Euthanasia
A sign promoting promoting assisted suicide is displayed at the Hemlock Society's annual meeting being held at the Bahia resort in San Diego, California, Jan. 10, 2003. Getty Images/Sandy Huffaker

It's been a year since a state law called “End Of Life Option,” legalizing euthanasia or assisted suicide by physician-prescribed life-ending drugs went into effect in June 2016. Since then, 504 terminally ill patients have come forward and opted for euthanasia.

The term “Euthanasia” refers to intentionally ending the life of a person suffering from an incurable and painful disease.

According to the Merriam-Webster dictionary, the term refers to “the act or practice of killing or permitting the death of hopelessly sick or injured individuals (such as persons or domestic animals) in a relatively painless way for reasons of mercy.”

Euthanasia
Veterinarian Wendy McCulloch draws an injection of sedative to put a dog to sleep ahead of a final euthanasia injection in New York City, May 9, 2012. Getty Images/John Moore

However, euthanasia is different from “assisted suicide” in the sense that while the former points essentially to end-of-life procedures performed by the doctor himself on a patient, which may include life-ending injections, while the latter is described as a lethal dose of drugs willingly purchased by the patient to end his own life, according to Patients Rights Council.

Read: What Is Euthanasia? Dutch Debate Assisted Suicide Law For Healthy People

The law, that went into effect in California, allows assisted suicide as opposed to euthanasia.

“While euthanasia remains illegal in all states, a growing number of states -- including California -- do allow physician-assisted suicide.
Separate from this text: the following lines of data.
(** * cloudmarker: the missing-activity-type evaluator and the email alert sink

    A shallow embedding of
      - cloudmarker/events/azlogprofilemissingactivitytypeevent.py
      - cloudmarker/alerts/emailalert.py
    Python objects live in a heap of dict and list objects addressed by
    location, so that identity, sharing and (absence of) mutation can be
    stated.  Code that can raise runs in a state-and-exception monad whose
    state survives a raise, as Python's does. *)

From Stdlib Require Import String Ascii ZArith List Bool Lia.
From stdpp Require Import base option list.
Import ListNotations.
Local Open Scope string_scope.
Local Open Scope list_scope.

(* ===================================================================== *)
(** * Python values, objects and exceptions                               *)
(* ===================================================================== *)

Module Py.

(** Locations are indices into the heap. *)
Abbreviation loc := nat (only parsing).

(** Immediate values, and references to heap objects. *)
Inductive val :=
| VNone
| VBool (b : bool)
| VInt (z : Z)
| VStr (s : string)
| VRef (l : loc).

(** Heap objects: a dict keeps its items in insertion order (keys are
    strings, as in the JSON-shaped records of the pipeline); a list keeps
    its elements. *)
Inductive obj :=
| ODict (items : list (string * val))
| OList (elems : list val).

Inductive exn :=
| TypeError
| AttributeError
| DanglingRef
| ConnectionRefusedError
| SMTPConnectError
| SMTPAuthenticationError
| SMTPRecipientsRefused
| SMTPSenderRefused
| SMTPDataError
| SMTPServerDisconnected.

(** [issubclass(type(e), smtplib.SMTPException)]. *)
Definition is_SMTPException (e : exn) : bool :=
  match e with
  | SMTPConnectError | SMTPAuthenticationError | SMTPRecipientsRefused
  | SMTPSenderRefused | SMTPDataError | SMTPServerDisconnected => true
  | TypeError | AttributeError | DanglingRef | ConnectionRefusedError => false
  end.

Inductive result (A : Type) :=
| Ok (a : A)
| Raise (e : exn).
Arguments Ok {A} a.
Arguments Raise {A} e.

(** ** The monad: state passing, with the state kept when an exception
    is raised. *)
Section Monad.
Context {S : Type}.

Definition M (A : Type) : Type := S -> result A * S.

Definition ret {A} (a : A) : M A := fun s => (Ok a, s).

Definition bind {A B} (m : M A) (f : A -> M B) : M B :=
  fun s => match m s with
           | (Ok a, s') => f a s'
           | (Raise e, s') => (Raise e, s')
           end.

Definition raise {A} (e : exn) : M A := fun s => (Raise e, s).

Definition gets {A} (f : S -> A) : M A := fun s => (Ok (f s), s).

Definition modify (f : S -> S) : M unit := fun s => (Ok tt, f s).

(** [try: body / except <class>: handler / finally: final].  The handler
    runs for the exceptions [catches] accepts; [final] runs on every
    path, and an exception it raises replaces the pending outcome. *)
Definition try_except_finally {A} (body : M A) (catches : exn -> bool)
    (handler : exn -> M A) (final : M unit) : M A :=
  fun s =>
    let '(r, s1) :=
      match body s with
      | (Ok a, s') => (Ok a, s')
      | (Raise e, s') => if catches e then handler e s' else (Raise e, s')
      end in
    match final s1 with
    | (Ok _, s2) => (r, s2)
    | (Raise e', s2) => (Raise e', s2)
    end.

(** [for x in xs: body x]. *)
Fixpoint for_each {A} (xs : list A) (body : A -> M unit) : M unit :=
  match xs with
  | [] => ret tt
  | x :: xs' => bind (body x) (fun _ => for_each xs' body)
  end.
End Monad.
Arguments M : clear implicits.

Module Notations.
Notation "x <- c ;; k" := (bind c (fun x => k))
  (at level 100, c at next level, right associativity).
Notation "c ;;; k" := (bind c (fun _ => k))
  (at level 100, right associativity).
End Notations.

(** ** Pure reads of the heap *)

(** First item stored under [k]. *)
Fixpoint dict_lookup (k : string) (items : list (string * val)) : option val :=
  match items with
  | [] => None
  | (k', v) :: rest => if String.eqb k k' then Some v else dict_lookup k rest
  end.

(** [d[k] = v] on the items of a dict: an existing key keeps its place,
    a new key goes last. *)
Fixpoint dict_set (k : string) (v : val) (items : list (string * val))
  : list (string * val) :=
  match items with
  | [] => [(k, v)]
  | (k', v') :: rest =>
      if String.eqb k k' then (k', v) :: rest else (k', v') :: dict_set k v rest
  end.

(** [v == s] for a string literal [s]. *)
Definition val_eq_str (v : val) (s : string) : bool :=
  match v with
  | VStr s' => String.eqb s' s
  | _ => false
  end.

Definition is_none (v : val) : bool :=
  match v with VNone => true | _ => false end.

(** [needle in hay] for two strings. *)
Fixpoint str_contains (needle hay : string) : bool :=
  if String.prefix needle hay then true
  else match hay with
       | EmptyString => false
       | String _ rest => str_contains needle rest
       end.

(** [receiver.get(key, default)]: only dicts have [get]. *)
Definition heap_dict_get (h : list obj) (receiver : val) (key : string)
    (dflt : val) : result val :=
  match receiver with
  | VRef l =>
      match h !! l with
      | Some (ODict items) => Ok (default dflt (dict_lookup key items))
      | Some (OList _) => Raise AttributeError
      | None => Raise DanglingRef
      end
  | _ => Raise AttributeError
  end.

(** [item in container] for a string [item]: key membership for a dict,
    element equality for a list, substring for a string; the other values
    are not containers. *)
Definition heap_contains (h : list obj) (container : val) (item : string)
  : result bool :=
  match container with
  | VRef l =>
      match h !! l with
      | Some (ODict items) => Ok (match dict_lookup item items with Some _ => true | None => false end)
      | Some (OList elems) => Ok (existsb (fun x => val_eq_str x item) elems)
      | None => Raise DanglingRef
      end
  | VStr s => Ok (str_contains item s)
  | VNone | VBool _ | VInt _ => Raise TypeError
  end.

(** [receiver.items()]. *)
Definition heap_items (h : list obj) (receiver : val)
  : result (list (string * val)) :=
  match receiver with
  | VRef l =>
      match h !! l with
      | Some (ODict items) => Ok items
      | Some (OList _) => Raise AttributeError
      | None => Raise DanglingRef
      end
  | _ => Raise AttributeError
  end.

(** What the embedding takes from outside the two modules: Python's
    [repr] (which reads the heap to render containers) and
    [cloudmarker.util.friendly_string], a helper of the repository that
    the evaluator calls on [com.cloud_type]. *)
Class Externals := {
  repr : list obj -> val -> string;
  friendly_string : val -> val
}.

(** [str(v)]: a string is itself, everything else renders as its repr. *)
Definition py_str {E : Externals} (h : list obj) (v : val) : string :=
  match v with
  | VStr s => s
  | _ => repr h v
  end.

End Py.

Export Py.
Import Py.Notations.

(* ===================================================================== *)
(** * events/azlogprofilemissingactivitytypeevent.py                      *)
(* ===================================================================== *)

Module AzLogProfile.

Inductive log_entry :=
| LogInfo (msg : val) (args : list val).

(** The interpreter state the evaluator touches: the object heap, the
    records the generator has yielded so far, and the module logger. *)
Record state := {
  heap : list obj;
  yielded : list val;
  log : list log_entry
}.

Definition set_heap (h : list obj) (s : state) : state :=
  {| heap := h; yielded := yielded s; log := log s |}.

Definition lift {A} (r : result A) : M state A :=
  match r with
  | Ok a => ret a
  | Raise e => raise e
  end.

(** A dict display [{k1: v1, ...}]: a new object at the next free
    location. *)
Definition new_dict (items : list (string * val)) : M state val :=
  fun s => (Ok (VRef (length (heap s))), set_heap (heap s ++ [ODict items]) s).

Definition dict_get (receiver : val) (key : string) (dflt : val) : M state val :=
  fun s => lift (heap_dict_get (heap s) receiver key dflt) s.

Definition contains (container : val) (item : string) : M state bool :=
  fun s => lift (heap_contains (heap s) container item) s.

Definition yield (v : val) : M state unit :=
  modify (fun s => {| heap := heap s; yielded := yielded s ++ [v]; log := log s |}).

Definition log_info (msg : val) (args : list val) : M state unit :=
  modify (fun s => {| heap := heap s; yielded := yielded s;
                      log := log s ++ [LogInfo msg args] |}).

(** Modelled from the spec: [cloudmarker.util.merge_dicts], which is not
    among the listed sources.  The spec has the event's [ext] made by
    "merging the override into a copy": a new mapping holding the items of
    the first dict, with every item of the second stored over them.
    Neither argument is written to. *)
Definition merge_dicts (a b : val) : M state val :=
  fun s =>
    match heap_items (heap s) a, heap_items (heap s) b with
    | Ok items_a, Ok items_b =>
        new_dict (fold_left (fun acc kv => dict_set (fst kv) (snd kv) acc)
                            items_b items_a) s
    | Raise e, _ => (Raise e, s)
    | _, Raise e => (Raise e, s)
    end.

Definition event_record_type : string :=
  "log_profile_missing_activity_type_event".

Section WithExternals.
Context {E : Externals}.

(** Lines 83-121. *)
Definition _get_log_profile_activity_event (com ext : val)
    (missing_activity : string) : M state val :=
  cloud_type <- dict_get com "cloud_type" VNone ;;
  let friendly_cloud_type := friendly_string cloud_type in
  reference <- dict_get com "reference" VNone ;;
  h <- gets heap ;;
  let description :=
    (py_str h friendly_cloud_type ++ " log profile " ++ py_str h reference
     ++ " has is not enabled for " ++ missing_activity ++ " activity.")%string in
  let recommendation :=
    ("Check " ++ py_str h friendly_cloud_type ++ " log profile "
     ++ py_str h reference ++ " and enable for " ++ missing_activity
     ++ " activity.")%string in
  override <- new_dict [("record_type", VStr event_record_type)] ;;
  ext' <- merge_dicts ext override ;;
  cloud_type' <- dict_get com "cloud_type" VNone ;;
  com' <- new_dict [("cloud_type", cloud_type');
                    ("record_type", VStr event_record_type);
                    ("reference", reference);
                    ("description", VStr description);
                    ("recommendation", VStr recommendation)] ;;
  event_record <- new_dict [("ext", ext'); ("com", com')] ;;
  log_info (VStr "Generating log_profile_missing_activity_type_event; %r")
           [event_record] ;;;
  ret event_record.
In addition to California's Natural Death Act, which allows the removal from life-support procedures or devices, the state's End of Life Option Act permits certain terminally ill patients to request lethal drugs which they administer on their own time,” ​Find Law states.

The positive statistics obtained so far represents the number of patients who got in touch with the Compassion & Choices, an advocacy group that provides information regarding the law as well as directs people to places where they can find the needed prescriptions.

“We won’t have the full picture until the state releases its data about how many people have utilized the law, but we have enough evidence to show it is working remarkably well in a state with 10 times Oregon’s population,” said Matt Whitaker, the group’s California director, New York Daily News reported.

“The personal stories of the people who have utilized the law show it has provided them comfort and relief from intolerable suffering, just as the state Legislature intended it to do,” he added.

Life-ending drugs
Life-ending drugs are legal in California. In this picture, taken in Brussels, shows a 'euthanasia kit' available in the 250 Belgian Multipharma's chemist shops for the general practitioners who want to practice euthanasia at the patients' homes, April 18, 2005. Getty Images/Etienne Ansotte

About 204 people received such prescriptions in Oregon, last year, a state which had adopted the law back in 1997. 133 people of those who received the prescription, took the drugs and died peacefully. Most of those who opted for the drugs were terminally ill cancer patients.

Based on how well people react to the law in California, a nation-wide implementation of the "End Of Life Option" could be possible in the near future, a report stated.

Since medical care system has yet to evolve to the point where terminally ill patients can be given painless deaths, an increasing number of Californians are looking at the “End Of Life Option” as the only alternative to euthanatizing themselves.

In addition to California and Oregon, physician-assisted suicides are also legal in Colorado, Montana, Vermont, Washington and Washington, D.C.